METHODOLOGICAL COURSE

This is a descriptive-exploratory study(14). Due to the study's object and objectives, it is supported by the premises of the qualitative approach. It was carried out at the Pediatric Outpatient Clinic of the University of São Paulo at Ribeirão Preto Medical School Hospital das Clínicas (HCFMRP-USP), at the unit located on the university campus. As it involved human beings, the research project was submitted to ethical review and follow-up and approved by the Ethics Committee of the study institution.

Study participants were twelve children waiting for outpatient care together with their twelve companions: one uncle, one grandmother, one father and the rest mothers. To select the participants, we established the following inclusion criteria: children who participated in the extension project* "Playing/toys in the waiting room of an infant outpatient clinic", carried out at the outpatient clinic of the study institution; children aged seven or older, as they have verbal communication skills at this age and are able to understand and express their feelings orally, in function of the development stage they are in(15). This extension project has been implemented by undergraduate students since May 2003.

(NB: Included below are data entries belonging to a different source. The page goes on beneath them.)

(** A module's call at a moment when the service has the cells [h]: once the token is fresh,
    the client ends with the answer of the handler *)
Lemma post_handled {A} state env ip t c c1 at_sec body h cfg (parse : bytes → Result string A) :
  answer t = (λ call, (signer_http state env ip call h).2) →
  refresh_jwt t c = Ok c1 → carries_token c1 at_sec → base_url (sc_url c1) → body ≠ SbEmpty → body_wf body →
  jwts h !! sc_module_id c1 = Some cfg → jwt_secret cfg = sc_jwt_secret c1 →
  jwt_auth_failures h !! ip = None →
  rq_wall_sec env ≤ at_sec + SIGNER_JWT_EXPIRATION + VALIDATE_LEEWAY →
  post_and_decode t c (body_path body) body parse
  = (c1, client_result parse (body_handler state env body (sc_module_id c1) h).2).
Proof.
  intros Hans Hr Htok Hurl Hbody Hwf Hcfg Hsec Hfail Hnow. unfold post_and_decode. rewrite Hr. f_equal.
  destruct (Hurl body) as (u & Hu & Hpath). rewrite Hu, Hans. cbn [result_bind mbind map_err].
  rewrite (signer_http_handled state env ip c1 at_sec u body h cfg) by done.
  destruct (body_handler state env body (sc_module_id c1) h) as [h' [resp|e]]; simpl;
    rewrite read_split; simpl; [done|]. by rewrite error_not_success.
Qed.
Lemma get_pubkeys_handled state env ip t c c1 at_sec h cfg parse :
  answer t = (λ call, (signer_http state env ip call h).2) →
  refresh_jwt t c = Ok c1 → carries_token c1 at_sec → base_url (sc_url c1) →
  jwts h !! sc_module_id c1 = Some cfg → jwt_secret cfg = sc_jwt_secret c1 →
  jwt_auth_failures h !! ip = None →
  rq_wall_sec env ≤ at_sec + SIGNER_JWT_EXPIRATION + VALIDATE_LEEWAY →
  get_pubkeys t parse c
  = (c1, client_result parse (handle_get_pubkeys state (sc_module_id c1) h).2).
Proof.
  intros Hans Hr Htok Hurl Hcfg Hsec Hfail Hnow. unfold get_pubkeys. rewrite Hr. f_equal.
  destruct (Hurl SbEmpty) as (u & Hu & Hpath). simpl in Hu. rewrite Hu, Hans. cbn [result_bind mbind map_err].
  rewrite (signer_http_handled state env ip c1 at_sec u SbEmpty h cfg) by done.
  cbn [body_handler]. destruct (handle_get_pubkeys state (sc_module_id c1) h) as [h' [resp|e]]; simpl;
    rewrite ?error_not_success, read_split; simpl; done.
Qed.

Initially, we explored the study site to get acquainted with the children and their companions and to participate with the group of students who have developed the extension project at the clinic. This activity routine occurs three times per week, during the interval before the afternoon care period.

Data were collected from July 2004 to January 2005. During the meeting with the children and their companions, the researchers read the "Free and Informed Consent Term" and, after clarifying doubts, handed it over to the person responsible for the child, who agreed to participate. The goal of the research was carefully explained to the children and their responsibles. On this occasion, the researchers guaranteed the anonymity and secrecy of the collected information. Moreover, they guaranteed the right to participate or not without impairing care delivery in any way. Next, the responsible and child were asked to sign the term and received a copy. On the same occasion, permission was asked to record the interview.

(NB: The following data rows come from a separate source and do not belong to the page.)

(* ===== verification/SignerDeployment.v ===== *)
(** * The signer and a module in their containers

    Composes the docker set-up of [crates/cli/src/docker_init.rs] (DockerInit.v,
    DockerSecrets.v), the configuration loaders of [crates/common/src/config] (Config.v,
    SignerConfig.v), the start of the service (SignerService.v) and the connection of
    SignerHttp.v: what the set-up writes into the two containers is what the service needs to
    recognise the module. *)

From S2P Require Import Prelude Bytes Text Serde PlainSerde Jwt Chain Signature PbsTypes Http Relay Commit CommitJson SignerClient.
From S2P Require Import PbsConfig PbsState SignerConfig Config LocalManager FileSystem ProxyStore Loader.
From S2P Require Import DockerInit DockerSecrets SignerService SignerHttp DaCommit.

Arguments scm_signer_client {T} _.

Section Containers.
Context {CE : ConfigEnv} {CP : ConfigParsers} {CT : ConfigToml} {DK : DockerLib}.
Context {TH : TreeHashLib} {BL : BlsLib} {EC : EcdsaLib} {PS : ProxyStoreOps}.
Context {JL : JwtLib} {JC : JwtCorrect} {HO : HashOrder bytes} {HOs : HashOrder string}.
Context {DO : DirkOps} {KL : KeyLoader} {UL : UrlLib} {HL : HeaderLib}.
Context {ST : SignerTexts} {SW : SignerWire} {SC : SignerWireCorrect}.
Context {SL : SerdeLib} {SLC : SerdeCorrect} {JT : JsonText} {JTC : JsonTextCorrect} {ET : EcdsaText}.

(** every well-formed call of the client, while the token it got at [at_sec] lasts, is handled as the module *)
Definition served_as (state : SigningState) (h : Cells) (c : SignerClient) (at_sec : Z) (id : ModuleId) : Prop :=
  ∀ rq ip u body, url_path u = body_path body → body_wf body →
    rq_wall_sec rq ≤ at_sec + SIGNER_JWT_EXPIRATION + VALIDATE_LEEWAY →
    signer_http state rq ip (signer_call c u body) h =
    let '(h', r) := body_handler state rq body id h in (h', Ok (http_response r)).

Lemma new_client_token t url secret id c :
  signer_client_new t url secret id = Ok c →
  carries_token c (wall_sec t) ∧ sc_module_id c = id ∧ sc_jwt_secret c = secret ∧ sc_url c = url.
Proof.
  unfold signer_client_new. intros H. apply result_bind_ok in H as (jwt & Hj & H).
  apply result_bind_ok in H as (cl & Hc & [= <-]). split_and!; try done. exists jwt. by split.
Qed.

(** What a module's loader takes from its environment *)
Lemma commit_config_client {T} {CE' : ConfigEnv} t (from_str : string → Result string (ModuleStub T)) mc id secret url :
  env_var (ConfigEnv := CE') MODULE_ID_ENV = Some id → env_var (ConfigEnv := CE') MODULE_JWT_ENV = Some secret →
  env_var (ConfigEnv := CE') SIGNER_URL_ENV = Some url →
  load_commit_module_config (CE := CE') t from_str = Ok mc →
  carries_token (scm_signer_client mc) (wall_sec t) ∧ sc_module_id (scm_signer_client mc) = id ∧
  sc_jwt_secret (scm_signer_client mc) = secret ∧ url_parse url = Ok (sc_url (scm_signer_client mc)).
Proof.
  intros Hid Hsec Hurl H. unfold load_commit_module_config, load_env_var in H. rewrite Hid, Hsec, Hurl in H.
  cbn [ok_or result_bind mbind] in H. apply result_bind_ok in H as (u & Hu%map_err_ok & H).
  apply result_bind_ok in H as (cb & _ & H). apply result_bind_ok in H as (mcfg & _ & H).
  apply result_bind_ok in H as (c & Hc%map_err_ok & [= <-]). simpl.
  apply new_client_token in Hc as (? & ? & ? & ->). done.
Qed.

(** The service starts with the registrations of its configuration and no failures *)
Lemma start_service_cells env config disk state h :
  start_service env config disk = Returns (Ok (Some (state, h))) →
  jwts h = ss_mod_signing_configs config ∧ jwt_auth_failures h = ∅.
Proof.
  unfold start_service. case_bool_decide; [done|].
  destruct (start_manager env config disk) as [[m|]|]; [|done..]. intros [= _ <-]. done.
Qed.

(** C8: The docker set-up connects every commit module with the signer.  After the set-up of
    commit modules with distinct, plain ids and distinct signing ids, with a local signer and
    secrets drawn without repetition: the signer loads its configuration in its container, and
    once it runs, a module that loads its own configuration in its container has a client for
    the signer's address, every well-formed call of which, for as long as its token lasts, passes the
    authentication and is handled in the name of that module, for which the service holds the
    signing id of the configuration. *)
Theorem docker_module_served secrets config_path cfg sc loader store compose st addr :
  cb_signer cfg = Some sc → sg_inner sc = Local loader store →
  modules_apart secrets (default [] (cb_modules cfg)) →
  distinct_draws secrets (length (default [] (cb_modules cfg))) →
  default [] (cb_modules cfg) ≠ [] →
  (∀ m, m ∈ default [] (cb_modules cfg) → is_commit m ∧ smc_id m ≠ ""%string ∧ smc_signing_id m ≠ B256_ZERO) →
  NoDup (smc_signing_id <$> default [] (cb_modules cfg)) →
  parse_socket_addr (socket_addr "0.0.0.0" (sg_port sc)) = Ok addr →
  docker_services secrets config_path cfg = Returns (Ok (compose, st)) →
  ∃ signer, index_get "cb_signer" (services compose) = Some signer ∧
    ∀ CE', runs_in CE' st signer → ∃ config,
      start_signer_config (CE := CE') (cb_chain cfg) (cb_modules cfg) (cb_signer cfg) = Ok config ∧
      ∀ env disk state h, start_service env config disk = Returns (Ok (Some (state, h))) →
      ∀ m, m ∈ default [] (cb_modules cfg) → ∃ service,
        index_get (module_cid (smc_id m)) (services compose) = Some service ∧
        signing_id <$> jwts h !! smc_id m = Some (smc_signing_id m) ∧
        ∀ CEm T t (from_str : string → Result string (ModuleStub T)) mc,
          runs_in CEm st service → load_commit_module_config (CE := CEm) t from_str = Ok mc →
          url_parse (signer_server (docker_setup config_path cfg)) = Ok (sc_url (scm_signer_client mc)) ∧
          served_as state h (scm_signer_client mc) (wall_sec t) (smc_id m).
Proof.
  intros Hsc Hin Hms Hinj Hne Heach Hsid Haddr H.
  destruct (docker_signer_starts _ _ _ _ _ _ _ _ _ Hsc Hin Hms Hinj Hne Heach Hsid Haddr H)
    as (signer & Hsigner & Hstarts).
  assert (∃ m, m ∈ default [] (cb_modules cfg) ∧ is_commit m) as Hcommit.
  { destruct (default [] (cb_modules cfg)) as [|m l]; [done|]. exists m. split; [left|apply Heach; left]. }
  destruct (docker_deployed _ _ _ _ _ _ Hsc Hin Hms Hcommit _ _ H) as (signer' & admin & js & Hd).
  exists signer. split; [done|]. intros CE' Hrun. destruct (Hstarts CE' Hrun) as (config & Hcfg & _ & _ & _ & Hmods).
  exists config. split; [done|]. intros env disk state h Hstart m Hm.
  apply start_service_cells in Hstart as [Hj Hf].
  destruct (Hmods m Hm) as (service & c & Hs & Hc & Hid & Hjwt).
  destruct (dp_modules _ _ _ _ _ _ _ _ _ Hd m Hm (proj1 (Heach m Hm))) as (service' & _ & Hs' & _ & _ & Hmid & Hurl).
  rewrite Hs in Hs'. injection Hs' as <-.
  exists service. split; [done|]. rewrite Hj. split; [rewrite Hc; simpl; by rewrite Hid|].
  intros CEm T t from_str mc Hrunm Hload.
  destruct (commit_config_client t from_str mc (smc_id m) (jwt_secret c) (signer_server (docker_setup config_path cfg)))
    as (Htok & Hi & Hsec & Hu); [by rewrite Hrunm..|done|].
  split; [done|]. intros rq ip u body Hpath Hbody Hnow. rewrite <- Hi.
  apply (signer_http_handled state rq ip (scm_signer_client mc) (wall_sec t) u body h c); try done.
  - by rewrite Hj, Hi.
  - by rewrite Hf, lookup_empty.
Qed.
End Containers.

(** ** A concrete set-up *)
Module ContainersSample.
Import DockerSample SecretsSample.
#[local] Existing Instances ConfigSample.file_env ConfigSample.plain_parsers ConfigSample.sample_toml ascii_docker
  sha256_tree_hash toy_bls toy_ecdsa ManagerSample.no_store toy_jwt toy_jwt_correct ServiceSample.no_dirk
  ServiceSample.two_keys plain_urls plain_headers DaSample.plain_texts DaSample.toy_wire DaSample.toy_wire_correct
  plain_serde plain_serde_correct plain_json_text plain_json_text_correct DaSample.toy_ecdsa_text.

Lemma docker_module_served_witness :
  ∃ compose st signer,
    docker_services secrets "cb.toml" (cfg false 10000 commit_modules local) = Returns (Ok (compose, st)) ∧
    index_get "cb_signer" (services compose) = Some signer ∧
    ∀ CE', runs_in CE' st signer → ∃ config,
      start_signer_config (CE := CE') Mainnet (Some commit_modules) (Some (DockerSample.signer local)) = Ok config ∧
      ∀ env disk state h, start_service env config disk = Returns (Ok (Some (state, h))) →
        signing_id <$> jwts h !! "Oracle"%string = Some (byte_array 32 x02).
Proof.
  destruct (docker_services secrets "cb.toml" (cfg false 10000 commit_modules local)) as [[[compose st]|e]|] eqn:E;
    [|exfalso; vm_compute in E; discriminate E..].
  destruct (docker_module_served secrets "cb.toml" (cfg false 10000 commit_modules local) (DockerSample.signer local)
    (SLFile "keys.json") (Some (PSFile "proxies")) compose st {| sa_ip := "0.0.0.0:20000"; sa_port := 1 |})
    as (signer & Hs & Hall);
    [reflexivity|reflexivity|exact commit_modules_plain| |discriminate| |closed_decision|vm_compute; reflexivity|exact E|].
  - intros i j Hi Hj. cbn in Hi, Hj. destruct i as [|[|i]], j as [|[|j]]; try lia; discriminate.
  - intros m Hm. cbn in Hm. unfold commit_modules in Hm.
    each_of Hm; (split; [reflexivity|split; [discriminate|closed_decision]]).
  - exists compose, st, signer. split; [reflexivity|]. split; [exact Hs|]. intros CE' Hrun.
    destruct (Hall CE' Hrun) as (config & Hc & Hserve). exists config. split; [exact Hc|].
    intros env disk state h Hstart.
    destruct (Hserve env disk state h Hstart (with_signing_id x02 (module "Oracle" KindCommit))
      ltac:(right; left)) as (service & _ & Hid & _).
    exact Hid.
Defined.
End ContainersSample.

Semistructured interviews were used to collect empirical data. For this activity, we elaborated two instruments, one applied to the child and another to the companion, at different moments, inside the outpatient clinic, before or after care delivery, in accordance with the participants' availability. To complement the interviews, we also used a field diary where we recorded observations and impressions for each meeting, with special attention to the children's and their responsibles' non-verbal communication, such as pauses, posture, expression and interactions with other persons and the environment.

As we were already involved in the process of developing the activities related to the extension project, at first, we used this strategy as an approach and warm-up resource to hold the interviews. This activity allowed us to participate in the playing and observe the children's behavior; interactions with the toys, with the researchers and with other children; talking and silence. These factors enriched data and were registered at the end of each meeting, so as not to lose details.

Next, that is, when the child returned to the outpatient service, we interviewed the companion and the child, oriented by guiding questions that helped to keep the conversation centered on the study goals. To the companions, we asked "What would you like to tell me about the time you and your child spent waiting to receive medical care at the outpatient clinic?" and "Do you perceive any difference in your child's behavior when he plays at the outpatient clinic before care delivery?" With the children, the question that started the conversation was "What would you like to tell me about the time we spent together at the outpatient clinic before you received medical care?" It should be added that, at this second data collection moment, the recreational activities of the extension project took place normally, so that the children could participate in the games while their responsibles were being interviewed, and were only interviewed at the end of their activities. In general, we only interviewed each child and each responsible once. However, on certain occasions, we felt the need to return to the study field and complement some information certain children and/or companions had given as, during the first analysis, new reflections arose that needed to be looked at more in depth or doubts that needed to be clarified.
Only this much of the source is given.